Europe is in the middle of a Twin Transition. The structural changes that come with making Europe greener and more digital will bring new opportunities to European citizens and businesses. But it will also require huge adjustments to its economies, and the readiness and innovation capacities differ enormously across Europe’s member states and regions. This puts European cohesion – a long-term political goal of the European Union – squarely back on the map. This article is the first in a series on the future of Europe’s cohesion that looks at the resources, potential and vulnerabilities of European regions and at how the EU can better use its policies and funds to strengthen cohesion in turbulent times.

Cohesion in Europe: a long-standing quest

Upward convergence – whereby EU member states’ economic development improves while the gap between countries and regions narrows – has always been an important political aspiration of the European Union.
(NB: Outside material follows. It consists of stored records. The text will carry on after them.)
(* ===== verification/Plugins.v ===== *)
(** [flb_plugins.h]: the registration of the static plugins and its undoing.

    Registration copies each plugin structure, an object of another
    compilation unit, into a block of its own and links the copy into the list
    of its kind in the configuration; it gives up at the first allocation that
    fails.  Unregistration walks the five lists, calls the destroy callback of
    input and output plugins, unlinks and releases every entry. *)
From stdpp Require Import strings.
From S2P Require Import Prelude MkList Mem Bytes Layout Layouts LayoutSpec.

(** * Kinds of plugins *)

Inductive pgroup := G_custom | G_input | G_output | G_filter | G_processor.

#[export] Instance pgroup_eq_dec : EqDecision pgroup.
Proof. solve_decision. Defined.

Definition all_groups : list pgroup := [G_custom; G_input; G_output; G_filter; G_processor].

Lemma elem_of_all_groups g : g ∈ all_groups.
Proof. unfold all_groups. destruct g; rewrite !elem_of_cons; tauto. Qed.

Definition plugin_type (g : pgroup) : ctype :=
  match g with
  | G_custom => struct_flb_custom_plugin
  | G_input => struct_flb_input_plugin
  | G_output => struct_flb_output_plugin
  | G_filter => struct_flb_filter_plugin
  | G_processor => struct_flb_processor_plugin
  end.

(** The list of the configuration that receives the plugins of a kind. *)
Definition plugin_list (g : pgroup) : string :=
  match g with
  | G_custom => "custom_plugins"
  | G_input => "in_plugins"
  | G_output => "out_plugins"
  | G_filter => "filter_plugins"
  | G_processor => "processor_plugins"
  end.

(** The plugins, in the order the code registers them. *)

Definition custom_plugins : list string :=
  ["custom_calyptia_plugin"].

Definition input_plugins_1 : list string :=
  ["in_kubernetes_events_plugin";
   "in_fluentbit_metrics_plugin";
   "in_prometheus_scrape_plugin";
   "in_emitter_plugin";
   "in_tail_plugin";
   "in_dummy_plugin";
   "in_http_plugin";
   "in_statsd_plugin";
   "in_opentelemetry_plugin";
   "in_elasticsearch_plugin";
   "in_splunk_plugin";
   "in_event_test_plugin";
   "in_event_type_plugin"].

Definition input_plugins_2 : list string :=
  ["in_storage_backlog_plugin";
   "in_nginx_exporter_metrics_plugin";
   "in_stream_processor_plugin";
   "in_winlog_plugin";
   "in_winstat_plugin";
   "in_winevtlog_plugin";
   "in_windows_exporter_metrics_plugin";
   "in_syslog_plugin";
   "in_udp_plugin";
   "in_tcp_plugin";
   "in_lib_plugin";
   "in_forward_plugin";
   "in_random_plugin"].

Definition output_plugins_1 : list string :=
  ["out_azure_plugin";
   "out_azure_blob_plugin";
   "out_azure_logs_ingestion_plugin";
   "out_azure_kusto_plugin";
   "out_calyptia_plugin";
   "out_counter_plugin";
   "out_datadog_plugin";
   "out_es_plugin";
   "out_file_plugin";
   "out_forward_plugin";
   "out_http_plugin";
   "out_influxdb_plugin";
   "out_logdna_plugin"].

Definition output_plugins_2 : list string :=
  ["out_loki_plugin";
   "out_nrlogs_plugin";
   "out_null_plugin";
   "out_opensearch_plugin";
   "out_skywalking_plugin";
   "out_slack_plugin";
   "out_splunk_plugin";
   "out_stackdriver_plugin";
   "out_stdout_plugin";
   "out_syslog_plugin";
   "out_tcp_plugin";
   "out_udp_plugin";
   "out_lib_plugin"].

Definition output_plugins_3 : list string :=
  ["out_flowcounter_plugin";
   "out_gelf_plugin";
   "out_websocket_plugin";
   "out_cloudwatch_logs_plugin";
   "out_kinesis_firehose_plugin";
   "out_kinesis_streams_plugin";
   "out_opentelemetry_plugin";
   "out_prometheus_exporter_plugin";
   "out_prometheus_remote_write_plugin";
   "out_s3_plugin";
   "out_vivo_exporter_plugin";
   "out_chronicle_plugin"].

Definition filter_plugins_1 : list string :=
  ["filter_alter_size_plugin";
   "filter_aws_plugin";
   "filter_checklist_plugin";
   "filter_ecs_plugin";
   "filter_record_modifier_plugin";
   "filter_throttle_plugin";
   "filter_throttle_size_plugin";
   "filter_type_converter_plugin";
   "filter_kubernetes_plugin";
   "filter_modify_plugin";
   "filter_multiline_plugin"].

Definition filter_plugins_2 : list string :=
  ["filter_nest_plugin";
   "filter_parser_plugin";
   "filter_expect_plugin";
   "filter_grep_plugin";
   "filter_rewrite_tag_plugin";
   "filter_log_to_metrics_plugin";
   "filter_lua_plugin";
   "filter_stdout_plugin";
   "filter_geoip2_plugin";
   "filter_nightfall_plugin"].

Definition processor_plugins : list string :=
  ["processor_labels_plugin";
   "processor_attributes_plugin"].

Section plugins.
Context `{Externs}.
(** Where the objects of the plugins are. *)
Context (plugin_object : string → ptr).
(** Call of a [cb_destroy] callback, by its address, on a plugin. *)
Context (call_cb_destroy : ptr → ptr → machine → option machine).
Context (config : ptr).

Definition list_head (g : pgroup) : ptr :=
  config + default 0 (offsetof struct_flb_config (plugin_list g)).
Definition head_off (g : pgroup) : Z := default 0 (offsetof (plugin_type g) "_head").

(** * Registration *)

(** One block of [flb_plugins_register]: allocate, copy, link.  Zero to go on,
    -1 to return. *)
Definition register_plugin (g : pgroup) (name : string) (s : machine)
  : option (Z * machine) :=
  let '(p, m) := flb_malloc (sizeof (plugin_type g)) (mc_mem s) in
  if decide (p = NULL) then Some (-1, Machine (mc_list s) m)
  else
    m ← memcpy p 0 (plugin_object name) 0 (sizeof (plugin_type g)) m;
    h ← mk_list_add (p + head_off g) (list_head g) (mc_list s);
    Some (0, Machine h m).

Fixpoint register_plugins (g : pgroup) (names : list string) (s : machine)
  : option (Z * machine) :=
  match names with
  | [] => Some (0, s)
  | name :: names =>
      '(ret, s) ← register_plugin g name s;
      if decide (ret = 0) then register_plugins g names s else Some (ret, s)
  end.

(** All the blocks of [flb_plugins_register], in order. *)
Definition register_sequence : list (pgroup * list string) :=
  [(G_custom, custom_plugins);
   (G_input, input_plugins_1);
   (G_input, input_plugins_2);
   (G_output, output_plugins_1);
   (G_output, output_plugins_2);
   (G_output, output_plugins_3);
   (G_filter, filter_plugins_1);
   (G_filter, filter_plugins_2);
   (G_processor, processor_plugins)].

Fixpoint register_groups (l : list (pgroup * list string)) (s : machine)
  : option (Z * machine) :=
  match l with
  | [] => Some (0, s)
  | (g, names) :: l =>
      '(ret, s) ← register_plugins g names s;
      if decide (ret = 0) then register_groups l s else Some (ret, s)
  end.

Definition flb_plugins_register : machine → option (Z * machine) :=
  register_groups register_sequence.

(** * Unregistration *)

(** [if (plugin->cb_destroy) plugin->cb_destroy(plugin);] *)
Definition destroy_callback (g : pgroup) (p : ptr) (s : machine) : option machine :=
  cb ← field_load (plugin_type g) p "cb_destroy" (mc_mem s);
  if decide (le_value cb = NULL) then Some s else call_cb_destroy (le_value cb) p s.

Definition unlink_and_free (head p : ptr) (s : machine) : option machine :=
  h ← mk_list_del head (mc_list s);
  mc_free p (Machine h (mc_mem s)).

(** The loop over one list. *)
Definition unregister_group (g : pgroup) (s : machine) : option machine :=
  mk_list_foreach_safe mc_list (list_head g)
    (λ head s,
       let p := mk_list_entry head (head_off g) in
       s ← (match g with
            | G_input | G_output => destroy_callback g p s
            | _ => Some s
            end);
       unlink_and_free head p s) s.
Countries join the EU with the expectation that socioeconomic objectives will be achieved and that working and living conditions will improve. It is this promise of prosperity that underpins European economic integration and legitimizes the pooling of national sovereignty in this area. Conversely, then, its failure to materialize undermines the very foundations of the European economic project.

The European single market provides the framework for this promise. In the past, it has made a decisive contribution to the economic development of the member states and the well-being of Europeans, so much so that the World Bank in 2012 dubbed the EU the “convergence machine.” But the prosperity generated by the Single Market has led neither to equal nor to convergent growth among individual members and regions of the EU.

Strengthening economic, social, and territorial cohesion and redressing regional imbalances are core tasks of the EU that are enshrined in the EU Treaties (Art. 174-178 TFEU). This goal translates into substantial funding: With a share of about a third of the total EU budget (392 billion Euro over a period of seven years), cohesion policy remains the single most important spending area in the EU’s long-term budget, the so-called multi-annual financing framework, or MFF.

Allocation per heading for the EU’s multi-annual financing framework 2021-2027

 

 

The EU’s regional funding takes place primarily through the Multiannual Financial Framework (MFF) structural and cohesion funds. These are the European Social Fund, the Cohesion Fund, and, above all, the European Regional Development Fund, which accounts for almost 60 percent of EU cohesion spending (around 225 billion Euro for the budget period 2021-2027).

In 2020, another 47 billion Euros (via REACT-EU) was made available specifically for cohesion policy through the “Next Generation EU” instrument to promote recovery from the pandemic. Cohesion funding is intended to give Europe’s structurally weaker regions the opportunity to develop, for example, through better infrastructural networks and to catch up with economically stronger regions.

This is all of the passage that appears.